**Data extracted from a collection**
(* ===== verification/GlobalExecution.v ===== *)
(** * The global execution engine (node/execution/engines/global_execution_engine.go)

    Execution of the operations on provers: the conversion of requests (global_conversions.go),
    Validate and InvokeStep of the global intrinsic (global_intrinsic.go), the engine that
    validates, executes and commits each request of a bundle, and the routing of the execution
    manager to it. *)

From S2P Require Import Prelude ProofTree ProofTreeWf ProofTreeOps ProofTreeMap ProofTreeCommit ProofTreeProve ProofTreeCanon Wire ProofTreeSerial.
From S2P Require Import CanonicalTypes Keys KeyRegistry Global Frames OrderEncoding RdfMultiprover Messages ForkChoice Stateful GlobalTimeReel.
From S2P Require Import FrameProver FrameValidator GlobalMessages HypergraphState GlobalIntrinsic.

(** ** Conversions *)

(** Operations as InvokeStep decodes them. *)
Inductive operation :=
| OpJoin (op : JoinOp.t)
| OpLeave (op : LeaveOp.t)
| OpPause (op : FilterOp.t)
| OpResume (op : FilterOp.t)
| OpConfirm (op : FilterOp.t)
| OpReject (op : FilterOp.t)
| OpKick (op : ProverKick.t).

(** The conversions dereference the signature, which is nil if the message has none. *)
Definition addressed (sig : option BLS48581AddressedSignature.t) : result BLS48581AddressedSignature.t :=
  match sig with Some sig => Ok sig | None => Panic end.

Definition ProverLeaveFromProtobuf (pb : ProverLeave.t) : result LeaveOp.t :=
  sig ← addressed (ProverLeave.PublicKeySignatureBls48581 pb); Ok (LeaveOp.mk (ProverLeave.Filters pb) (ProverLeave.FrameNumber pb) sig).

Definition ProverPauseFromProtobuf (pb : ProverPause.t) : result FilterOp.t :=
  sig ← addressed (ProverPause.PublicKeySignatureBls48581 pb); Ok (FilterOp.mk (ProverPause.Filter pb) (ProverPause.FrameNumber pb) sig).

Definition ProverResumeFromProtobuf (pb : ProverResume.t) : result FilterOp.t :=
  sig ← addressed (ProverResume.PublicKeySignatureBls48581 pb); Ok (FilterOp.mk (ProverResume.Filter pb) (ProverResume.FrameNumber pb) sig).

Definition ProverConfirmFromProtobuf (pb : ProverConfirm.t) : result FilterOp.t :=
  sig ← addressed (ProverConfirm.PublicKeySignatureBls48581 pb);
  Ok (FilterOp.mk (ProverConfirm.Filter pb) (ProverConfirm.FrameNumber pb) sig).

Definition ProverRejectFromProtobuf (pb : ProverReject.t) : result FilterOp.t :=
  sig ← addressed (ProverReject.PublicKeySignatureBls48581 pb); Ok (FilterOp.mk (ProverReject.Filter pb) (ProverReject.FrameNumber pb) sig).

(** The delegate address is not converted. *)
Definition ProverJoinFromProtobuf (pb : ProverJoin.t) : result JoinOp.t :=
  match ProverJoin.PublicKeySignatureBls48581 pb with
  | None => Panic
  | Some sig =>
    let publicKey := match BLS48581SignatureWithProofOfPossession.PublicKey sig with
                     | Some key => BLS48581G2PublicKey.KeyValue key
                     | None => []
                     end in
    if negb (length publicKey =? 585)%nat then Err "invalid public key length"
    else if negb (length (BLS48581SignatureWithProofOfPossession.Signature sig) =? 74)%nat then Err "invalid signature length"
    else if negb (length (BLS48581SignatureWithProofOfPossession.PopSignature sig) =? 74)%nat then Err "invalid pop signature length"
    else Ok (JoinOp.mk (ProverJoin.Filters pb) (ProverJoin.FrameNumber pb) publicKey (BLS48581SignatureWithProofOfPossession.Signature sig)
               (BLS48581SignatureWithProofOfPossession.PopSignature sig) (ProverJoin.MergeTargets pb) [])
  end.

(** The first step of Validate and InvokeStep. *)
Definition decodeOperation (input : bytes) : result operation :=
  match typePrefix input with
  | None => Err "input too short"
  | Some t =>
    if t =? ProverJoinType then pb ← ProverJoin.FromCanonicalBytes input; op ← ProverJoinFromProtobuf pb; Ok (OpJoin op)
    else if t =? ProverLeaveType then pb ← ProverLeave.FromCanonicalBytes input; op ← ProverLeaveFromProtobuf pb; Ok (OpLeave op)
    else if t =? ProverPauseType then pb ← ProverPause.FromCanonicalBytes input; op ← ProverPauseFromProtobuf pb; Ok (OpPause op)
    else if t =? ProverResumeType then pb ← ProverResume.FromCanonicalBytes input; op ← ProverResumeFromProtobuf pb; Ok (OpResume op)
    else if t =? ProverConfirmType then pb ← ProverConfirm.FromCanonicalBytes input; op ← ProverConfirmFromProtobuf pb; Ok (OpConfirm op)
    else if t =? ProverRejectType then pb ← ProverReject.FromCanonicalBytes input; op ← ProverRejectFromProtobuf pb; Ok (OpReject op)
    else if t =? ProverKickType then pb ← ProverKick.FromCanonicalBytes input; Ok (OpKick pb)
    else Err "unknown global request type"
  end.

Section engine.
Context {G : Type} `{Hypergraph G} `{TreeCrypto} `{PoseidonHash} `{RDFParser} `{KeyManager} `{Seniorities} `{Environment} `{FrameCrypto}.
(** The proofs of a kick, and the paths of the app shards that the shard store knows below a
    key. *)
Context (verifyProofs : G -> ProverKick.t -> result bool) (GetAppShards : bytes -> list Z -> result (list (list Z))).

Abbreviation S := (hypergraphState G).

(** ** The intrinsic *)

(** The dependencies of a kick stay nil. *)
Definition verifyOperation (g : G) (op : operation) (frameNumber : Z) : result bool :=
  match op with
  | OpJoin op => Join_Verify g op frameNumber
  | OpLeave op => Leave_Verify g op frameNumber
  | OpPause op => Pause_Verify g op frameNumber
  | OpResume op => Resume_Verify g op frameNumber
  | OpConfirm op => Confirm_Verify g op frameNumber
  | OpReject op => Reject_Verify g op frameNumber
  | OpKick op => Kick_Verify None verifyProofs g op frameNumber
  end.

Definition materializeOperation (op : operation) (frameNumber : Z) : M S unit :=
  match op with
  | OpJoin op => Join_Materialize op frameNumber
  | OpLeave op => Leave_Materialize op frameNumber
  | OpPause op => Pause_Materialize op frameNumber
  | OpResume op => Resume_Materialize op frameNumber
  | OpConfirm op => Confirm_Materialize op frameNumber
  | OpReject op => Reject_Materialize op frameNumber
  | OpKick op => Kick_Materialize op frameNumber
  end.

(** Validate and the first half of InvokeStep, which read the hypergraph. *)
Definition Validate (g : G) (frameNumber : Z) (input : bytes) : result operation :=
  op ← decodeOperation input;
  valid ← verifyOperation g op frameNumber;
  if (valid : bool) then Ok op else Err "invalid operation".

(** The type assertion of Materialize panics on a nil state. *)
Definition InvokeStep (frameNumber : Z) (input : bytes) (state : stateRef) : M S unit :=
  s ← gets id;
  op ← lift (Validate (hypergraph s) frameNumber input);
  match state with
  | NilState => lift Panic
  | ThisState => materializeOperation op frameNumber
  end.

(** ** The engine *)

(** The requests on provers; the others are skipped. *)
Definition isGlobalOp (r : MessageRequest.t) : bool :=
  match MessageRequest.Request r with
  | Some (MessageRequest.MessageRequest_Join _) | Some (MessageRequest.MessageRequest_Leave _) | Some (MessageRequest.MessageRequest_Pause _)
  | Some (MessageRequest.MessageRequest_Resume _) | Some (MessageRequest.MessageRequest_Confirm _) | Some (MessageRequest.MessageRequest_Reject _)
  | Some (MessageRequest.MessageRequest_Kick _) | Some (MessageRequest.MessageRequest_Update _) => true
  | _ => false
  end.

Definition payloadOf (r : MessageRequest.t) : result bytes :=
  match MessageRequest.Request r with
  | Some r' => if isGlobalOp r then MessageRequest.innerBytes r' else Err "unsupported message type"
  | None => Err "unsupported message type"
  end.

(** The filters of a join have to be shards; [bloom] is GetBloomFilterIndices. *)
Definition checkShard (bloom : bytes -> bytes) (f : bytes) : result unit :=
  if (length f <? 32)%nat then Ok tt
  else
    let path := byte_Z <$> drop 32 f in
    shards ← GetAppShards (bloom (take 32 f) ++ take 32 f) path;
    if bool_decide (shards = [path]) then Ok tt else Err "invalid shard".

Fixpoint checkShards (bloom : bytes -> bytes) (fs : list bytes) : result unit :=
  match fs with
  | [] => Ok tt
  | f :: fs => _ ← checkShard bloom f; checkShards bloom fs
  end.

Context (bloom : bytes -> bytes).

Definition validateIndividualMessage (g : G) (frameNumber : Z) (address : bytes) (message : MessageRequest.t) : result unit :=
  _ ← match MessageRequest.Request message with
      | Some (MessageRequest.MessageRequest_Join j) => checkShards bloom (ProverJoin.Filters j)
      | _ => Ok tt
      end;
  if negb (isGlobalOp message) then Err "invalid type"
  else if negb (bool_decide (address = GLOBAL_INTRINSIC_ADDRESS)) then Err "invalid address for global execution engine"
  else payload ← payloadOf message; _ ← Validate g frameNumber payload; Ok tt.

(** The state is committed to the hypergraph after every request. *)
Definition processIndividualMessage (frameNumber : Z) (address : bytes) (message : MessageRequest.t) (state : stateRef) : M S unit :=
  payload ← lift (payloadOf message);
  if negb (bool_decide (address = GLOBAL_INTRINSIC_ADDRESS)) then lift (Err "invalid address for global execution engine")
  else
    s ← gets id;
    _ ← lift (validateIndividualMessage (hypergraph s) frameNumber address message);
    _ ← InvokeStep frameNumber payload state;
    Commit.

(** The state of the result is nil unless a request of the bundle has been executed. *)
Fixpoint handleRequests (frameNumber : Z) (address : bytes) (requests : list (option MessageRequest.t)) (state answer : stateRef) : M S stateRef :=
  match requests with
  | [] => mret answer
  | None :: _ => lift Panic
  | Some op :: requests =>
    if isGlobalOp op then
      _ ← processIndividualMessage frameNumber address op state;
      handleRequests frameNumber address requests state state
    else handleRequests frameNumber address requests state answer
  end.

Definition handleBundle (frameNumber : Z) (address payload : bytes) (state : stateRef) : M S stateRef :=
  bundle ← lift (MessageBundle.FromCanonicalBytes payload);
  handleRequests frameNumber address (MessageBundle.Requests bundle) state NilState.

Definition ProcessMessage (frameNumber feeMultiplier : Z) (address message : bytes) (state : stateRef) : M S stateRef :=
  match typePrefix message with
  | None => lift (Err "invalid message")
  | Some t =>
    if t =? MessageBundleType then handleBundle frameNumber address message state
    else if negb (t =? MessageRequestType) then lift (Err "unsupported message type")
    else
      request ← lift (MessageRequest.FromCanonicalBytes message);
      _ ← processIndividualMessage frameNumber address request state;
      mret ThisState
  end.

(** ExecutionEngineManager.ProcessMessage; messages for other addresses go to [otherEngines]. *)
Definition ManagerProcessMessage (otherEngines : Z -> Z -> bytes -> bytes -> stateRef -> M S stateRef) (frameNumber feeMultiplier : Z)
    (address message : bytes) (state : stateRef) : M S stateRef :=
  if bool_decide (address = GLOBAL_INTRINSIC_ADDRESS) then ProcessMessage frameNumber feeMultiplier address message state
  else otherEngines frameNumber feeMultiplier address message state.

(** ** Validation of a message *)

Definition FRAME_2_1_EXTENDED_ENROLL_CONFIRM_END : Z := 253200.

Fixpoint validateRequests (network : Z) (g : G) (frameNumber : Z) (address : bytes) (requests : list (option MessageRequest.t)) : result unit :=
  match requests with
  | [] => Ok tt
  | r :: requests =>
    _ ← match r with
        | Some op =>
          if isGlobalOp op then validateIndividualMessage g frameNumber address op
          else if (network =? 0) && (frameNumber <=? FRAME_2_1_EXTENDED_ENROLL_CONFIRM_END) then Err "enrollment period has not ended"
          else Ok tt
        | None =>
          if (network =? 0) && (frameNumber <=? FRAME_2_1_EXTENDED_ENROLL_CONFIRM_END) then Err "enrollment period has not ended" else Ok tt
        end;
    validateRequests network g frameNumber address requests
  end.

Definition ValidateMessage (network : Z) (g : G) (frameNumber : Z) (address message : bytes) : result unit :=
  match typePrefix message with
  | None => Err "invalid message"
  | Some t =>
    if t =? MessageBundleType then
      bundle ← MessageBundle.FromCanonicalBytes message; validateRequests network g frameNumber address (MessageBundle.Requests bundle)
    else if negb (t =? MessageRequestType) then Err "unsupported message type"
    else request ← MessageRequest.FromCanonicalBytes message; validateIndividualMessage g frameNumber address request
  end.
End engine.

---

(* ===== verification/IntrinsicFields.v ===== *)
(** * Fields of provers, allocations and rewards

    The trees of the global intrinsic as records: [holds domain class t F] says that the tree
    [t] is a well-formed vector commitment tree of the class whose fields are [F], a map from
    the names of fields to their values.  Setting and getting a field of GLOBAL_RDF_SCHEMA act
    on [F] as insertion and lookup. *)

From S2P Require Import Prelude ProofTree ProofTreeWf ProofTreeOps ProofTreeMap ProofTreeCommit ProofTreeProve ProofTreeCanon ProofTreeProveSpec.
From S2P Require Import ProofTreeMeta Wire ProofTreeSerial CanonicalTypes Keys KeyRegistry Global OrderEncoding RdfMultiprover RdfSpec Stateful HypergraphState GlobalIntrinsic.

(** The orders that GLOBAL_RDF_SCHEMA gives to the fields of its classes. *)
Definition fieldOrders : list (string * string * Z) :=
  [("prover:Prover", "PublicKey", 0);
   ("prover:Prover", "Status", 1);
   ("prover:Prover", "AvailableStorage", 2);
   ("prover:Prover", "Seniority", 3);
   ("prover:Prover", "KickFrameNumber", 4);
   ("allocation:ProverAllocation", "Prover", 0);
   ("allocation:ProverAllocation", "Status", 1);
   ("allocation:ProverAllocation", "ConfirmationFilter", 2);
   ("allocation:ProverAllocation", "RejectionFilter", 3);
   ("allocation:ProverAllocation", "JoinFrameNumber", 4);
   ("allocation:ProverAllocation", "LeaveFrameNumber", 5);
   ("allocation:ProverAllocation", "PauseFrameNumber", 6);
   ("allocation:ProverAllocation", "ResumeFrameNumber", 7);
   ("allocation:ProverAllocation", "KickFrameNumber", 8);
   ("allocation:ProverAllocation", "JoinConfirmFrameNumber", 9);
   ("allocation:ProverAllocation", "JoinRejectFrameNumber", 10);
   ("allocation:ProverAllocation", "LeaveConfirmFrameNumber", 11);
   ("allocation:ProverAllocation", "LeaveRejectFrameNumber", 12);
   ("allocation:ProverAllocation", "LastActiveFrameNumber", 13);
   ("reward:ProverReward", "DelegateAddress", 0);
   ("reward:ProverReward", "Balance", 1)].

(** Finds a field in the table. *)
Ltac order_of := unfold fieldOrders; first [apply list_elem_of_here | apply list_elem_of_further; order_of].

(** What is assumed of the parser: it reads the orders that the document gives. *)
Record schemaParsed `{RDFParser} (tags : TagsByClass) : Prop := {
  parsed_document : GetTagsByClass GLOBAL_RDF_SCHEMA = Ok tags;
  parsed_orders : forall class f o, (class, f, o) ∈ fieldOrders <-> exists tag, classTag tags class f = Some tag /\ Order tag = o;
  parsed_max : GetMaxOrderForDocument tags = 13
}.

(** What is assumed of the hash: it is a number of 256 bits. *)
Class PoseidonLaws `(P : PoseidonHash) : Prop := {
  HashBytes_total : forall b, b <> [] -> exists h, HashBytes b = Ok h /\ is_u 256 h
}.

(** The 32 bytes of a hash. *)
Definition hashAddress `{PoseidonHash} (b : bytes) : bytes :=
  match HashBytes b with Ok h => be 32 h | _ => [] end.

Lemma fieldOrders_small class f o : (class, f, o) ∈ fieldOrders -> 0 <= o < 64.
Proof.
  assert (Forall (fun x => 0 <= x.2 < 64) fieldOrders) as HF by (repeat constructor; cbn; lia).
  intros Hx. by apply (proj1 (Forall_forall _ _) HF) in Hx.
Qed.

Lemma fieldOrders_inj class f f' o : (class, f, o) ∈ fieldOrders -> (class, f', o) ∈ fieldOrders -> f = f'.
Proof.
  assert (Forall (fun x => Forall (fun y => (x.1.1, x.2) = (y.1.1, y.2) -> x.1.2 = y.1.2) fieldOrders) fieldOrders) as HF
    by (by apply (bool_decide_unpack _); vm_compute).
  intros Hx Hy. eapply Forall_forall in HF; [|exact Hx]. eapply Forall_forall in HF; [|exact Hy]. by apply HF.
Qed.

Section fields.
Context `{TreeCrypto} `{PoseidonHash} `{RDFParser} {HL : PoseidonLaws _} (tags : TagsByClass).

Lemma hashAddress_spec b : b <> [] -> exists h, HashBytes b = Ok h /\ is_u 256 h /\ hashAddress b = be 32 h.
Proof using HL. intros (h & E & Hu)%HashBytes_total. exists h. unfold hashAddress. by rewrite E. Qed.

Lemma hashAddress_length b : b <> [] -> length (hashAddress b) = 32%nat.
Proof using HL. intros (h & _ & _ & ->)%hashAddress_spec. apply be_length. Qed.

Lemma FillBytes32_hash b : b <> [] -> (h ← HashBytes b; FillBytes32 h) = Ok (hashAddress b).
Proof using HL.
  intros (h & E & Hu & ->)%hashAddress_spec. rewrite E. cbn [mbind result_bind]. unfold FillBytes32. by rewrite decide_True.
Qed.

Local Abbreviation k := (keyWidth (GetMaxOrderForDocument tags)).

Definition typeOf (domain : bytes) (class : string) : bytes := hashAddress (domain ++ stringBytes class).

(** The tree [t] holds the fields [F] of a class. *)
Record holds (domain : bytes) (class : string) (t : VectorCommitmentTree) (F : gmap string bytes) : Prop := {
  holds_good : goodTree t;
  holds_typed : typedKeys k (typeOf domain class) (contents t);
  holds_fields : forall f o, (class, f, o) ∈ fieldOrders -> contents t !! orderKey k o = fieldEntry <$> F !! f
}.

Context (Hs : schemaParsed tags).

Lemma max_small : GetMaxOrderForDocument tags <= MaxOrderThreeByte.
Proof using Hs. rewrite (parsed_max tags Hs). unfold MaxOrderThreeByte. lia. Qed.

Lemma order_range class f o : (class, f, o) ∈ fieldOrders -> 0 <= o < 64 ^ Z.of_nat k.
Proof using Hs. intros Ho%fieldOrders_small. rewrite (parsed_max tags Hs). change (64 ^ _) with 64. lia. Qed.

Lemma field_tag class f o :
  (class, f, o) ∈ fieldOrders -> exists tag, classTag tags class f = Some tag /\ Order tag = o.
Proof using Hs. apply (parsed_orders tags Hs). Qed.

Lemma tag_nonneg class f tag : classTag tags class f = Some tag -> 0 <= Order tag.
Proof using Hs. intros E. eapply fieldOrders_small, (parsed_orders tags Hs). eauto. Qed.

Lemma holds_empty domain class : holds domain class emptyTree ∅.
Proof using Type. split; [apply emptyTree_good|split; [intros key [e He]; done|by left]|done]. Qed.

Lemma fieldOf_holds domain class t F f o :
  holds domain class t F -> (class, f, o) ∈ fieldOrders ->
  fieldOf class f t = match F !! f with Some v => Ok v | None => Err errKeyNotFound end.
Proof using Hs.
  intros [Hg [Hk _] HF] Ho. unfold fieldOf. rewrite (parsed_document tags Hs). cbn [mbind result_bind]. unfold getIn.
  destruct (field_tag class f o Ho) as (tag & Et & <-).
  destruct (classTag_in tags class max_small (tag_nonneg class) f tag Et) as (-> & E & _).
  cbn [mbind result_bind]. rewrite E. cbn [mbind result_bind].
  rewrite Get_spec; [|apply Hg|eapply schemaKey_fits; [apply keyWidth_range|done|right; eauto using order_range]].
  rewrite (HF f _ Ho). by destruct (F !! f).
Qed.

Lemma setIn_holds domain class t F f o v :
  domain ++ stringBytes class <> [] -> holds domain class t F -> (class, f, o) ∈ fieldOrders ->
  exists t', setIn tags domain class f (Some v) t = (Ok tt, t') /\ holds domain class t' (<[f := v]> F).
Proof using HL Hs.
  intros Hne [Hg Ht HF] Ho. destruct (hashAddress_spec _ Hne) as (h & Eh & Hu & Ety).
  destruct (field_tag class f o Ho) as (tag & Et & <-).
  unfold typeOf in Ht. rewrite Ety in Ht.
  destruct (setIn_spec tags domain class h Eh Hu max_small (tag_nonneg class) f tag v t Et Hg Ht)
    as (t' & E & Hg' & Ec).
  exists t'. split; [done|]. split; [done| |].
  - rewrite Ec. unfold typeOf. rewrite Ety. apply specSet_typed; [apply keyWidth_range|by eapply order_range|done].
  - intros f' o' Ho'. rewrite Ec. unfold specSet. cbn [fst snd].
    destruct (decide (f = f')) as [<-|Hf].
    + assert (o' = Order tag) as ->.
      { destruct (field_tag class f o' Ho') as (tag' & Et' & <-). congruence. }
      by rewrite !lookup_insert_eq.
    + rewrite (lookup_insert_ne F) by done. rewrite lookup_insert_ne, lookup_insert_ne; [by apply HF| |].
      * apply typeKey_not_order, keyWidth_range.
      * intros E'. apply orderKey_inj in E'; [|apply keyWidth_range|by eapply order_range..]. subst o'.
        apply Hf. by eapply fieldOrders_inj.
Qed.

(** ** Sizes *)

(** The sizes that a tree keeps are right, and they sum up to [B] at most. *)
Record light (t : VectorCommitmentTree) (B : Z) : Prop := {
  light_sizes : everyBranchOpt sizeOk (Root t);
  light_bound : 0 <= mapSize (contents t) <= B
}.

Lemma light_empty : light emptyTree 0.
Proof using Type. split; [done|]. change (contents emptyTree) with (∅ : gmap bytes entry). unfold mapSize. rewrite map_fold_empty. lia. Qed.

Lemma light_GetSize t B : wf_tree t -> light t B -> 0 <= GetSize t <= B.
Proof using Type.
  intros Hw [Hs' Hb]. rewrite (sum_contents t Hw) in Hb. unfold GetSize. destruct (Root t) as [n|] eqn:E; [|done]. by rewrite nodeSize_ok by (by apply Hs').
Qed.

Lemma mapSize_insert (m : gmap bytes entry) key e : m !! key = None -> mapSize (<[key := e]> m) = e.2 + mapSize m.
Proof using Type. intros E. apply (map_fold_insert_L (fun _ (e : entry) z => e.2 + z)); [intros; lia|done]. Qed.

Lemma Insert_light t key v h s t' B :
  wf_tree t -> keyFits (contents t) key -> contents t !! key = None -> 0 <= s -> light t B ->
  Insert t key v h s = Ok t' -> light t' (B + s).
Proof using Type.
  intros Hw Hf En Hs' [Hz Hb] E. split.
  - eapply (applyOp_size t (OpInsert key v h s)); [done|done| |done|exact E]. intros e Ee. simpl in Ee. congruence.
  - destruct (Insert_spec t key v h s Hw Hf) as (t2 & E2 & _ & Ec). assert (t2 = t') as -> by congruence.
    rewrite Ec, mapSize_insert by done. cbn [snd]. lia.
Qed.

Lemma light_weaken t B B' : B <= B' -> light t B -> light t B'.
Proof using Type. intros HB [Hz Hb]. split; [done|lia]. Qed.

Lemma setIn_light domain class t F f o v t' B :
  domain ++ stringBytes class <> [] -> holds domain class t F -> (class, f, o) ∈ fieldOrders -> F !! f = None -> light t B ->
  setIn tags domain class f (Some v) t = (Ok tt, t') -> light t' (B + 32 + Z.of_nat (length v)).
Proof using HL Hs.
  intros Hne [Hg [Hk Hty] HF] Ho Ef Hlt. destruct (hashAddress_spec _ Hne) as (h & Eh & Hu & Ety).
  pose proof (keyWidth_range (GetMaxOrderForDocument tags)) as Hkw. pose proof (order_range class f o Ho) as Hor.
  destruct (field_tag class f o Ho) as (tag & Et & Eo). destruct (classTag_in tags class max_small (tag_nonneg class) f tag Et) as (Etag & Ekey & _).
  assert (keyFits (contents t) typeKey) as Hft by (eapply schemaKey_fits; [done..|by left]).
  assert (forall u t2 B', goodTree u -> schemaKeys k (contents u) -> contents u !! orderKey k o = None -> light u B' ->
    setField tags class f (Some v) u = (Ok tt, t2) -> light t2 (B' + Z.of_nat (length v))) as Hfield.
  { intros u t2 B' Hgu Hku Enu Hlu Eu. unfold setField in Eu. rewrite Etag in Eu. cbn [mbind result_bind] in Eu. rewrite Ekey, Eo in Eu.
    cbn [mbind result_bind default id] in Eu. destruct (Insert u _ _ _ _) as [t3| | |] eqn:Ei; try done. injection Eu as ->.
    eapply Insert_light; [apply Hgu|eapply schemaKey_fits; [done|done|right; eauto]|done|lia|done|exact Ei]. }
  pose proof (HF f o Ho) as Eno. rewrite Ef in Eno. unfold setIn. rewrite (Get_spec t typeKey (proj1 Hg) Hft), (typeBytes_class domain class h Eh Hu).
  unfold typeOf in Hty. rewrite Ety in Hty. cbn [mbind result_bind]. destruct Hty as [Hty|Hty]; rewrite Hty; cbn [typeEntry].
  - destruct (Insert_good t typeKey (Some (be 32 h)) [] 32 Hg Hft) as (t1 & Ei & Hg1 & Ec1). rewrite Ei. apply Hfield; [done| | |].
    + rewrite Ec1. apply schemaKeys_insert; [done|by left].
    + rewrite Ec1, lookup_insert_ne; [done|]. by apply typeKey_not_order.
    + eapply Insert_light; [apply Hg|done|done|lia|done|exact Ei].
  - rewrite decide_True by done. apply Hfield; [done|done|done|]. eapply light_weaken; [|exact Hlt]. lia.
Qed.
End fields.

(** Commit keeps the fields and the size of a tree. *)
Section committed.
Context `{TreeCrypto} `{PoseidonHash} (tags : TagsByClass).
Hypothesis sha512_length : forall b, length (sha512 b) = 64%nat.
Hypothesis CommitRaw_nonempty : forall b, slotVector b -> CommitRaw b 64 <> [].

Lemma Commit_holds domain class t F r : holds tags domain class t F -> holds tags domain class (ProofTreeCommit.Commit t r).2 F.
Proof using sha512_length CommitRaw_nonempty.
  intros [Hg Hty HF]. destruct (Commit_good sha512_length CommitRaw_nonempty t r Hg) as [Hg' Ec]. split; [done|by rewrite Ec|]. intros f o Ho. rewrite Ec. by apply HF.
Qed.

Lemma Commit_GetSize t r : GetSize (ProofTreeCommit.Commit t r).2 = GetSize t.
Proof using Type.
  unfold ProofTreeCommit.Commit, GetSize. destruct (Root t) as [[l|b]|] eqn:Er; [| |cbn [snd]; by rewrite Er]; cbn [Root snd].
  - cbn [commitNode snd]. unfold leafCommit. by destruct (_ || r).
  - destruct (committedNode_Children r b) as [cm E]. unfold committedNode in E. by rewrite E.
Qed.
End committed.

**What you should do**
All lines above containing the string "validateIndividualMessage" are to be collected.

**Result below**
Definition validateIndividualMessage (g : G) (frameNumber : Z) (address : bytes) (message : MessageRequest.t) : result unit :=
    _ ← lift (validateIndividualMessage (hypergraph s) frameNumber address message);
          if isGlobalOp op then validateIndividualMessage g frameNumber address op
    else request ← MessageRequest.FromCanonicalBytes message; validateIndividualMessage g frameNumber address request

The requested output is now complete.